We should find a consensus on all this and more.

7 Likes

maybe this might help, Ledger Nano S Zcash support soon
that said, good questions you’re asking though.

Use the nano S from ledger.

2 Likes

Good thread. I’ve been trying to research this a little here and there since before launch. I imagine that this approach from bitcoin won’t differ too much (How to set up a secure offline savings wallet - Bitcoin Wiki). Offline zcash building advice given here: Building zcash on airgapped machines is difficult · Issue #1663 · zcash/zcash · GitHub

Would definitely love to see the founder’s reward in action here on zcash specific documentation on this topic with answers to all your zcash-related questions with a painfully clear step-by-step on cold storage as well.

Im with @superresistant on this one. Grab a Ledger Nano S…

It supports BTC/ETH/ETC/Zcash on Friday (and all Ethereum based tokens through myetherwallet.)

1 Like

maybe get keepkey ie from http://bitcoinshopper.net and i bet they will soon add it. you can store LTC BTC DOGE on the wallet rightnow + use shapeshift directly

Also FYI TREZOR supports Zcash. AIUI those with TREZORs can use them for Zcash with https://beta.mytrezor.com/ after updating their firmware (but might be worth checking with them for details).

What about printing the address and key on a piece of paper, then put it in the safe between the AR-15 and Glock?
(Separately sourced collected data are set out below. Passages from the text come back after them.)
(* ===== verification/Sessions.v ===== *)
(** * Sessions and the endpoint registry (ffi/session.rs, ffi/registry.rs)

    A session is a handle to a dedicated connection.  The connections belong to
    [iroh]: a call of one is an argument that holds its answer, and the calls
    that act on the connection or start a pump are recorded in a log.  A call
    that waits ([closed]) is split where it waits. *)

From stdpp Require Import base numbers list strings gmap fin_maps pretty.
From Stdlib Require Import ZArith Lia Strings.String Strings.Byte.
From S2P Require Import Prelude Text Errors Extern Net BodyChannel Handles HandlesFacts Addr Fetch.

Open Scope string_scope.
Open Scope list_scope.

(** [iroh::endpoint::ConnectionError]; the text is the [Display] of the others. *)
Inductive ConnectionError :=
| ApplicationClosed (error_code : Z) (reason : Bytes)
| ConnectionClosed (text : string)
| Reset
| TimedOut
| LocallyClosed
| OtherConnectionError (text : string).

Definition is_connection_closed (err : ConnectionError) : bool :=
  match err with
  | ApplicationClosed _ _ | ConnectionClosed _ | Reset | TimedOut | LocallyClosed => true
  | OtherConnectionError _ => false
  end.

Inductive SendDatagramError := TooLarge | OtherDatagramError (text : string).

Record CloseInfo := mkCloseInfo { close_code : Z; close_reason : string }.
Record FfiDuplexStream := mkDuplex { read_handle : Z; write_handle : Z }.

(** The calls with an effect outside the store: closing a connection, sending a
    datagram, and the pumps, with the end of the channel each one owns. *)
Inductive NetCall :=
| NetClose (c : nat) (code : Z) (reason : Bytes)
| NetDatagram (c : nat) (data : Bytes)
| NetPumpRecv (c : nat) (writer : BodyWriter)
| NetPumpSend (c : nat) (reader : BodyReader).

(** [str::as_bytes]. *)
Definition as_bytes (s : string) : Bytes := list_byte_of_string s.
Definition ALPN_DUPLEX : Bytes := as_bytes "iroh-http/2-duplex".

#[global] Instance byte_eq_decision : EqDecision Byte.byte := Byte.byte_eq_dec.

Definition VARINT_MAX : Z := 2 ^ 62 - 1.

Section sessions.
Context {K : Type} {M : Type -> Type} `{SlotMap K M} {C : Type -> Type} `{Mpsc C}.
Context {Id Relay : Type} `{IrohNet Id Relay}.
(** [serde_json] on node addresses; [{:?}] of a string,
    [String::from_utf8_lossy] and the [Display] of a connection error. *)
Context (json_parse : string -> option NodeAddrInfo) (debug_str : string -> string).
Context (utf8_lossy : Bytes -> string) (conn_error_text : ConnectionError -> string).

#[local] Abbreviation world := (World M C).

(** ** Opening *)

Definition connect_addr (remote_node_id : string) (direct_addrs : option (list SocketAddr))
  : Result (Id * list Relay * list SocketAddr) CoreError :=
  let? parsed := parse_node_addr json_parse remote_node_id in Ok (dial_addrs parsed direct_addrs).

(** [dial]: the connection [raw().connect] returns for an address. *)
Definition connect (now : Z) (dial : Id * list Relay * list SocketAddr -> Result nat string)
  (remote_node_id : string) (direct_addrs : option (list SocketAddr)) (w : world)
  : Result Z CoreError * world :=
  match connect_addr remote_node_id direct_addrs with
  | Err e => (Err e, w)
  | Ok addr =>
      match dial addr with
      | Err e => (Err (connection_failed ("connect session: " +:+ e)), w)
      | Ok c => insert_session now (mkSession c) w
      end
  end.

(** [incoming]: [None] when the endpoint shuts down; otherwise the outcome of the
    handshake, with the protocol it negotiated. *)
Definition accept (now : Z) (incoming : option (Result (nat * Bytes) string)) (w : world)
  : Result (option Z) CoreError * list NetCall * world :=
  match incoming with
  | None => (Ok None, [], w)
  | Some (Err e) => (Err (connection_failed ("accept session: " +:+ e)), [], w)
  | Some (Ok (c, alpn)) =>
      if negb (bool_decide (alpn = ALPN_DUPLEX))
      then (Err (connection_failed ("accept session: unexpected ALPN " +:+ debug_str (utf8_lossy alpn))),
            [NetClose c 0 (as_bytes "unexpected ALPN")], w)
      else match insert_session now (mkSession c) w with
           | (Ok h, w) => (Ok (Some h), [], w)
           | (Err e, w) => (Err e, [], w)
           end
  end.

Definition session_conn (h : Z) (w : world) : Result nat CoreError :=
  match lookup_session h w with Some e => Ok (conn e) | None => Err (invalid_handle h) end.

Definition ready (h : Z) (w : world) : Result unit CoreError :=
  let? _ := session_conn h w in Ok tt.

(** ** Streams *)

Definition wrap_bidi_stream (now : Z) (c : nat) (w : world)
  : Result FfiDuplexStream CoreError * list NetCall * world :=
  let g := insert_guard in
  let '(recv_writer, recv_reader, w) := make_body_channel w in
  match guard_insert_reader now recv_reader g w with
  | (Err e, g, w) => (Err e, [], guard_drop g (drop_writer recv_writer w))
  | (Ok rh, g, w) =>
      let '(send_writer, send_reader, w) := make_body_channel w in
      match guard_insert_writer now send_writer g w with
      | (Err e, g, w) => (Err e, [NetPumpRecv c recv_writer], guard_drop g (drop_reader send_reader w))
      | (Ok wh, g, w) =>
          (Ok (mkDuplex rh wh), [NetPumpRecv c recv_writer; NetPumpSend c send_reader], guard_drop (commit g) w)
      end
  end.

Definition create_bidi_stream (now h : Z) (open_bi : Result unit string) (w : world)
  : Result FfiDuplexStream CoreError * list NetCall * world :=
  match session_conn h w with
  | Err e => (Err e, [], w)
  | Ok c =>
      match open_bi with
      | Err e => (Err (connection_failed ("open_bi: " +:+ e)), [], w)
      | Ok _ => wrap_bidi_stream now c w
      end
  end.

Definition next_bidi_stream (now h : Z) (accept_bi : Result unit ConnectionError) (w : world)
  : Result (option FfiDuplexStream) CoreError * list NetCall * world :=
  match session_conn h w with
  | Err e => (Err e, [], w)
  | Ok c =>
      match accept_bi with
      | Ok _ =>
          match wrap_bidi_stream now c w with
          | (Ok d, calls, w) => (Ok (Some d), calls, w)
          | (Err e, calls, w) => (Err e, calls, w)
          end
      | Err e =>
          if is_connection_closed e then (Ok None, [], w)
          else (Err (connection_failed ("accept_bi: " +:+ conn_error_text e)), [], w)
      end
  end.

Definition create_uni_stream (now h : Z) (open_uni : Result unit string) (w : world)
  : Result Z CoreError * list NetCall * world :=
  match session_conn h w with
  | Err e => (Err e, [], w)
  | Ok c =>
      match open_uni with
      | Err e => (Err (connection_failed ("open_uni: " +:+ e)), [], w)
      | Ok _ =>
          let '(send_writer, send_reader, w) := make_body_channel w in
          match insert_writer now send_writer w with
          | (Err e, w) => (Err e, [], drop_reader send_reader w)
          | (Ok wh, w) => (Ok wh, [NetPumpSend c send_reader], w)
          end
      end
  end.

Definition next_uni_stream (now h : Z) (accept_uni : Result unit ConnectionError) (w : world)
  : Result (option Z) CoreError * list NetCall * world :=
  match session_conn h w with
  | Err e => (Err e, [], w)
  | Ok c =>
      match accept_uni with
      | Ok _ =>
          let '(recv_writer, recv_reader, w) := make_body_channel w in
          match insert_reader now recv_reader w with
          | (Err e, w) => (Err e, [], drop_writer recv_writer w)
          | (Ok rh, w) => (Ok (Some rh), [NetPumpRecv c recv_writer], w)
          end
      | Err e =>
          if is_connection_closed e then (Ok None, [], w)
          else (Err (connection_failed ("accept_uni: " +:+ conn_error_text e)), [], w)
      end
  end.

(** ** Datagrams *)

Definition send_datagram (h : Z) (data : Bytes) (sent : Result unit SendDatagramError) (w : world)
  : Result unit CoreError * list NetCall :=
  match session_conn h w with
  | Err e => (Err e, [])
  | Ok c =>
      (match sent with
       | Ok _ => Ok tt
       | Err TooLarge => Err (body_too_large "datagram exceeds path MTU; check Session::max_datagram_size()")
       | Err (OtherDatagramError e) => Err (internal ("send_datagram: " +:+ e))
       end, [NetDatagram c data])
  end.

Definition recv_datagram (h : Z) (read : Result Bytes ConnectionError) (w : world)
  : Result (option Bytes) CoreError :=
  let? _ := session_conn h w in
  match read with
  | Ok data => Ok (Some data)
  | Err e => if is_connection_closed e then Ok None
             else Err (connection_failed ("recv_datagram: " +:+ conn_error_text e))
  end.

Definition max_datagram_size (h : Z) (conn_max : nat -> option Z) (w : world) : Result (option Z) CoreError :=
  let? c := session_conn h w in Ok (conn_max c).

(** ** Closing *)

Definition parse_connection_error (err : ConnectionError) : Z * string :=
  match err with
  | ApplicationClosed code reason => (code, utf8_lossy reason)
  | other => (0%Z, conn_error_text other)
  end.

Definition close (h : Z) (code : Z) (reason : string) (w : world) : Result unit CoreError * list NetCall :=
  match session_conn h w with
  | Err e => (Err e, [])
  | Ok c =>
      if (VARINT_MAX <? code)%Z
      then (Err (invalid_input ("close_code " +:+ pretty code +:+ " exceeds QUIC VarInt max (2^62 - 1)")), [])
      else (Ok tt, [NetClose c code (as_bytes reason)])
  end.

(** [closed] up to its wait: the connection it waits for, or the default answer. *)
Definition closed_start (h : Z) (w : world) : nat + CloseInfo :=
  match session_conn h w with Ok c => inl c | Err _ => inr (mkCloseInfo 0 "") end.

(** And after it. *)
Definition closed_finish (h : Z) (err : ConnectionError) (w : world) : CloseInfo * world :=
  let w := (remove_session h w).2 in
  let '(code, reason) := parse_connection_error err in (mkCloseInfo code reason, w).

End sessions.

(** ** The endpoint registry *)

Section registry.
Context {K : Type} {M : Type -> Type} `{SlotMap K M} {Ep : Type}.

Definition insert_endpoint (ep : Ep) (map : M Ep) : Z * M Ep :=
  let '(key, map) := sm_insert ep map in (key_to_handle key, map).
Definition get_endpoint (handle : Z) (map : M Ep) : option Ep := sm_get (handle_to_key handle) map.
Definition remove_endpoint (handle : Z) (map : M Ep) : option Ep * M Ep := sm_remove (handle_to_key handle) map.

(** [keys.into_iter().filter_map(|k| map.remove(k))]. *)
Fixpoint remove_keys (keys : list K) (map : M Ep) : list Ep * M Ep :=
  match keys with
  | [] => ([], map)
  | k :: keys =>
      let '(ep, map) := sm_remove k map in
      let '(eps, map) := remove_keys keys map in (option_list ep ++ eps, map)
  end.

(** The endpoints to force-close, in order, and the registry without them. *)
Definition close_all_endpoints (map : M Ep) : list Ep * M Ep := remove_keys (sm_keys map) map.

Inductive RegistryOp := OpInsert (ep : Ep) | OpRemove (handle : Z) | OpCloseAll.
Definition registry_op (map : M Ep) (op : RegistryOp) : M Ep :=
  match op with
  | OpInsert ep => (insert_endpoint ep map).2
  | OpRemove handle => (remove_endpoint handle map).2
  | OpCloseAll => (close_all_endpoints map).2
  end.

End registry.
Or put it in the nightstand under the Beretta 9mm.

Wrote a module last week which used that exact how to and have only been using it for own z-addresses.
Planning on storing in a deposit box, but don’t like the idea of leaving the sk in the clear.
So the QRcodes, addresse(s) and sk’s are going to be embedded in a plain txt file, then encrypted with gpg and ascii armor headers stripped.
Each page then printed and laminated.

For import, OCR would be used to extract the ascii armor, where the BEGIN and END headers are then appended, we decrypt and voila.
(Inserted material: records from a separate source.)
(* ===== verification/TauriState.v ===== *)
(** * Tauri endpoint state (iroh-http-tauri: state.rs, discovery_handles.rs)

    Which endpoint owns a node id, which endpoint the [httpi:] scheme resolves
    through, and the handles of desktop discovery resources.

    [replace_endpoint_for_node_id] and [bind_if_unbound] take several steps on
    shared state, so a machine interleaves their steps. *)

From stdpp Require Import base numbers list strings gmap fin_maps relations.
From Stdlib Require Import ZArith Lia.
From S2P Require Import Prelude Extern BodyChannel Handles Sessions.

Open Scope string_scope.
Open Scope list_scope.

(** ** Discovery handles *)

Record DiscoveryHandleMap (T : Type) := mkHandles { next : Z; entries : gmap Z T }.
Arguments mkHandles {T} _ _.
Arguments next {T} _.
Arguments entries {T} _.

Section handles.
Context {T : Type}.
Definition handles_default : DiscoveryHandleMap T := mkHandles 1 ∅.

Definition handles_insert (value : T) (m : DiscoveryHandleMap T) : Result Z string * DiscoveryHandleMap T :=
  let handle := next m in
  match checked_add (next m) 1 with
  | None => (Err "discovery handle space exhausted", m)
  | Some n => (Ok handle, mkHandles n (<[handle := value]> (entries m)))
  end.
Definition handles_get (handle : Z) (m : DiscoveryHandleMap T) : option T := entries m !! handle.
Definition handles_remove (handle : Z) (m : DiscoveryHandleMap T) : option T * DiscoveryHandleMap T :=
  (entries m !! handle, mkHandles (next m) (delete handle (entries m))).
Definition handles_remove_if (handle : Z) (predicate : T -> bool) (m : DiscoveryHandleMap T)
  : option T * DiscoveryHandleMap T :=
  match entries m !! handle with
  | Some v => if predicate v then handles_remove handle m else (None, m)
  | None => (None, m)
  end.

Inductive HandlesOp := HInsert (value : T) | HRemove (handle : Z) | HRemoveIf (handle : Z) (predicate : T -> bool).
Definition handles_op (m : DiscoveryHandleMap T) (op : HandlesOp) : DiscoveryHandleMap T :=
  match op with
  | HInsert v => (handles_insert v m).2
  | HRemove h => (handles_remove h m).2
  | HRemoveIf h p => (handles_remove_if h p m).2
  end.

Lemma handles_op_grows (m : DiscoveryHandleMap T) op :
  (next m <= next (handles_op m op))%Z /\
  forall k, (k < next m)%Z -> entries m !! k = None -> entries (handles_op m op) !! k = None.
Proof.
  destruct op as [x|h|h p]; cbn.
  - unfold handles_insert, checked_add. destruct (next m + 1 <=? U64_MAX)%Z; cbn; [|split; [lia|done]]. split; [lia|].
    intros k Hk Ek. by rewrite lookup_insert_ne by lia.
  - split; [lia|]. intros j _ Ej. rewrite lookup_delete_None. by right.
  - unfold handles_remove_if. destruct (entries m !! h) as [v|]; cbn; [|split; [lia|done]]. destruct (p v); cbn; [|split; [lia|done]].
    split; [lia|]. intros j _ Ej. rewrite lookup_delete_None. by right.
Qed.

Lemma handles_ops_grow ops (m : DiscoveryHandleMap T) :
  (next m <= next (fold_left handles_op ops m))%Z /\
  forall k, (k < next m)%Z -> entries m !! k = None -> entries (fold_left handles_op ops m) !! k = None.
Proof.
  revert m. induction ops as [|op l IH]; intros m; cbn; [split; [lia|done]|].
  destruct (handles_op_grows m op) as [Hn Hk]. destruct (IH (handles_op m op)) as [Hn' Hk'].
  split; [lia|]. intros k Hlt Ek. apply Hk'; [lia|by apply Hk].
Qed.

(** Every handle in use is below the next one. *)
Lemma handles_below ops :
  let m := fold_left handles_op ops handles_default in
  map_Forall (fun k (_ : T) => (k < next m)%Z) (entries m).
Proof.
  induction ops as [|op l IH] using rev_ind; [by apply map_Forall_empty|]. rewrite fold_left_app. cbn in *.
  revert IH. generalize (fold_left handles_op l handles_default) as m1. intros m1 IH. destruct op as [x|k|k p]; cbn.
  - unfold handles_insert, checked_add. destruct (next m1 + 1 <=? U64_MAX)%Z; cbn; [|done]. apply map_Forall_insert_2; [lia|].
    eapply map_Forall_impl; [exact IH|]. cbn. lia.
  - by apply map_Forall_delete.
  - unfold handles_remove_if. destruct (entries m1 !! k) as [v|]; [|done]. destruct (p v); [|done]. cbn. by apply map_Forall_delete.
Qed.

(** A discovery handle is never used for two resources: one that was returned
    names its resource until that is removed, and after that, through any
    further inserts and removals, it names nothing and is not returned again;
    a conditional removal takes a resource only if it is the one expected. *)
Theorem discovery_handles_never_reused (ops ops' : list HandlesOp) v h m :
  let m0 := fold_left handles_op ops handles_default in
  handles_insert v m0 = (Ok h, m) ->
  handles_get h m0 = None /\ handles_get h m = Some v /\
  (forall h' p, (handles_remove_if h' p m).1 = None <-> forall x, handles_get h' m = Some x -> p x = false) /\
  (forall m', m' = fold_left handles_op ops' (handles_remove h m).2 ->
     handles_get h m' = None /\ forall v' h' m'', handles_insert v' m' = (Ok h', m'') -> h' <> h).
Proof.
  intros m0 Hi. unfold handles_insert in Hi. destruct (checked_add (next m0) 1) as [n|] eqn:En; [|done].
  unfold checked_add in En. destruct (_ <=? _)%Z; [|done]. injection En as <-. injection Hi as <- <-. unfold handles_get. cbn.
  split_and!.
  - destruct (entries m0 !! next m0) eqn:E; [|done]. apply (handles_below ops) in E. fold m0 in E. lia.
  - by rewrite lookup_insert_eq.
  - intros h' p. unfold handles_remove_if. cbn. destruct (<[_ := v]> _ !! h') as [x|] eqn:E; cbn; [|naive_solver].
    destruct (p x) eqn:Ep; cbn; [|naive_solver]. rewrite E. split; [done|]. intros H. specialize (H x eq_refl). congruence.
  - intros m' ->. match goal with |- context [fold_left handles_op ops' ?x] => destruct (handles_ops_grow ops' x) as [Hn Hk] end.
    cbn in Hn, Hk. split.
    + apply Hk; [lia|]. by rewrite lookup_delete_eq.
    + intros v' h' m'' Hins. unfold handles_insert in Hins. destruct (checked_add _ _); [|done]. injection Hins as <- _. lia.
Qed.
End handles.

(** ** Endpoint owners *)

Section owners.
Context {K : Type} {M : Type -> Type} `{SlotMap K M} {Ep : Type}.

(** The registry, the owner of each node id and the scheme's endpoint. *)
Record TauriState := mkTauri { endpoint_map : M Ep; endpoint_owners : gmap string Z; active : Z }.

Definition set_map x s := mkTauri x (endpoint_owners s) (active s).
Definition set_owners x s := mkTauri (endpoint_map s) x (active s).
Definition set_active x s := mkTauri (endpoint_map s) (endpoint_owners s) x.

(** The three steps of [replace_endpoint_for_node_id]. *)
Definition replace_insert (ep : Ep) (s : TauriState) : Z * TauriState :=
  let '(handle, m) := insert_endpoint ep (endpoint_map s) in (handle, set_map m s).
Definition replace_own (node_id : string) (handle : Z) (s : TauriState) : option Z * TauriState :=
  let old := endpoint_owners s !! node_id in
  (match old with Some o => if (o =? handle)%Z then None else Some o | None => None end,
   set_owners (<[node_id := handle]> (endpoint_owners s)) s).
Definition replace_remove (old : Z) (s : TauriState) : option (Z * Ep) * TauriState :=
  let '(ep, m) := Sessions.remove_endpoint old (endpoint_map s) in (pair old <$> ep, set_map m s).

Definition replace_endpoint_for_node_id (node_id : string) (ep : Ep) (s : TauriState)
  : Z * option (Z * Ep) * TauriState :=
  let '(handle, s) := replace_insert ep s in
  let '(old, s) := replace_own node_id handle s in
  match old with
  | Some o => let '(removed, s) := replace_remove o s in (handle, removed, s)
  | None => (handle, None, s)
  end.

Definition remove_endpoint_owner (handle : Z) (s : TauriState) : TauriState :=
  set_owners (filter (fun kv => kv.2 <> handle) (endpoint_owners s)) s.
Definition remove_endpoint (handle : Z) (s : TauriState) : option Ep * TauriState :=
  let s := remove_endpoint_owner handle s in
  let '(ep, m) := Sessions.remove_endpoint handle (endpoint_map s) in (ep, set_map m s).
Definition clear_endpoint_owners (s : TauriState) : TauriState := set_owners ∅ s.

(** ** Scheme state *)

Definition active_handle (s : TauriState) : option Z := if (active s =? 0)%Z then None else Some (active s).
Definition bind (handle : Z) (s : TauriState) : TauriState := set_active handle s.

Definition compare_exchange (old new : Z) (s : TauriState) : bool * TauriState :=
  if (active s =? old)%Z then (true, set_active new s) else (false, s).

(** [bind_if_unbound]: the handle it has loaded, then whether it found it dead. *)
Inductive BindPc := BLoad | BLoaded (current : Z) | BDead (current : Z) | BBind.

Definition bind_step (handle : Z) (pc : BindPc) (s : TauriState) : (BindPc + bool) * TauriState :=
  match pc with
  | BLoad => (inl (BLoaded (active s)), s)
  | BLoaded current =>
      (inl (if negb (current =? 0)%Z && match get_endpoint current (endpoint_map s) with None => true | _ => false end
            then BDead current else BBind), s)
  | BDead current => (inl BBind, (compare_exchange current 0 s).2)
  | BBind => let '(ok, s) := compare_exchange 0 handle s in (inr ok, s)
  end.

(** The call without interference. *)
Definition bind_if_unbound (handle : Z) (s : TauriState) : bool * TauriState :=
  let current := active s in
  let s := if negb (current =? 0)%Z && match get_endpoint current (endpoint_map s) with None => true | _ => false end
           then (compare_exchange current 0 s).2 else s in
  compare_exchange 0 handle s.

(** ** The machine *)

(** A call of [replace_endpoint_for_node_id] after its first and its second step. *)
Inductive ReplacePc := RInserted (handle : Z) | RSwapped (old : option Z).

Record Machine := mkMachine {
  tauri : TauriState;
  replacing : list (string * ReplacePc);
  closing : list Z;
  binding : list (Z * BindPc);
  node_of : gmap Z string
}.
So far as t_addr key pairs go, the Zcash protocol uses private keys that are interchangeable with bitcoin - which means that any of the offline methods for generating bitcoin key pairs can be applied for the private portion of a t_addr pair. These resources typically generate WIF strings as well as QR codes which is helpful for people that want to make hard-copies of their keys.

For that matter, Zcash could be installed on an offline computer to safely generate some new addresses and then:

zcash-cli getaddressbyaccount “”

followed by:

zcash-cli dumpprivkey [t_addr from above]
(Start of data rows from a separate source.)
(* ===== verification/DenoCall.v ===== *)
(** * Buffers and caches of the Deno FFI (iroh-http-deno/src/lib.rs)

    Every symbol answers with an [i32]: a length, or a negative number that is
    an error or the size the caller's buffer should have had.  Answers that do
    not fit are kept for a retry: responses in a cache with a token, a size and
    a time limit, fetch results in a table by token, stream errors by handle.
    The iteration order of the hash map is a parameter. *)

From stdpp Require Import base numbers list strings gmap fin_maps.
From Stdlib Require Import ZArith Lia.
From S2P Require Import Prelude Errors Extern BodyChannel Handles Dispatcher HostAdapter Sessions Text DenoServe.

Open Scope string_scope.
Open Scope list_scope.

(** ** Buffers *)

(** An input pointer with its length: a null pointer carries only the length. *)
Record RawIn := mkRawIn { in_null : bool; in_bytes : Bytes }.
(** An output pointer with its capacity. *)
Record RawOut := mkRawOut { out_null : bool; out_cap : Z }.
(** The returned number and the bytes written at the start of the output buffer. *)
Record Ret := mkRet { rc : Z; written : Bytes }.

Definition in_invalid (i : RawIn) : bool := (0 <? len (in_bytes i))%Z && in_null i.
Definition out_invalid (o : RawOut) : bool := (0 <? out_cap o)%Z && out_null o.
and then (still using the offline computer) import those private key(s) to a bitcoin wallet, such as Electrum, to generate QR code(s). I have no idea if such an approach would be useful for offline signing of messages that can still be verified with zcashd / zcash-cli…

For what it’s worth, for any given private key, the RIPEMD-160 hash portion of a bitcoin address (minus the prefix and the checksum) is the same when that key is used to generate a t_addr.

1 Like

I’m using trezor beta right now and it is working flawlessly.

https://forum.zcashcommunity.com/t/will-trezor-a-bitcoin-hardware-offline-wallet-work-with-zcash/1815/11?u=farallon

This program converts a bitcoin address to a Zcash t_address.

1 Like

Ledger Nano S FTW!

Hardware wallet, secure element, secures Bitcoin, Ethereum, ZCash, Litecoin, Dash and Dogecoin.

It works great and is cheaper than a Trezor or Keepkey:

2 Likes

I just added a new source file. This program takes 64 hexadecimal input characters and produces a WIF encoded private key and t_address.

raw_to_zcash_keypair.c

Edit: Just updated the source and signatures. wif_wrangler no longer makes bad assumptions about Bitcoin address length.

I’ve been using this universal paper wallet generator (javascript) GitHub - MichaelMure/WalletGenerator.net

Any chance you could add Zcash?

Sorry, I can’t promise anything as I don’t know java / javascript although I’m looking at this guide GitHub - MichaelMure/WalletGenerator.net

Edit: This wallet generator doesn’t know how to deal with the two byte prefix that Zcash t_addresses use.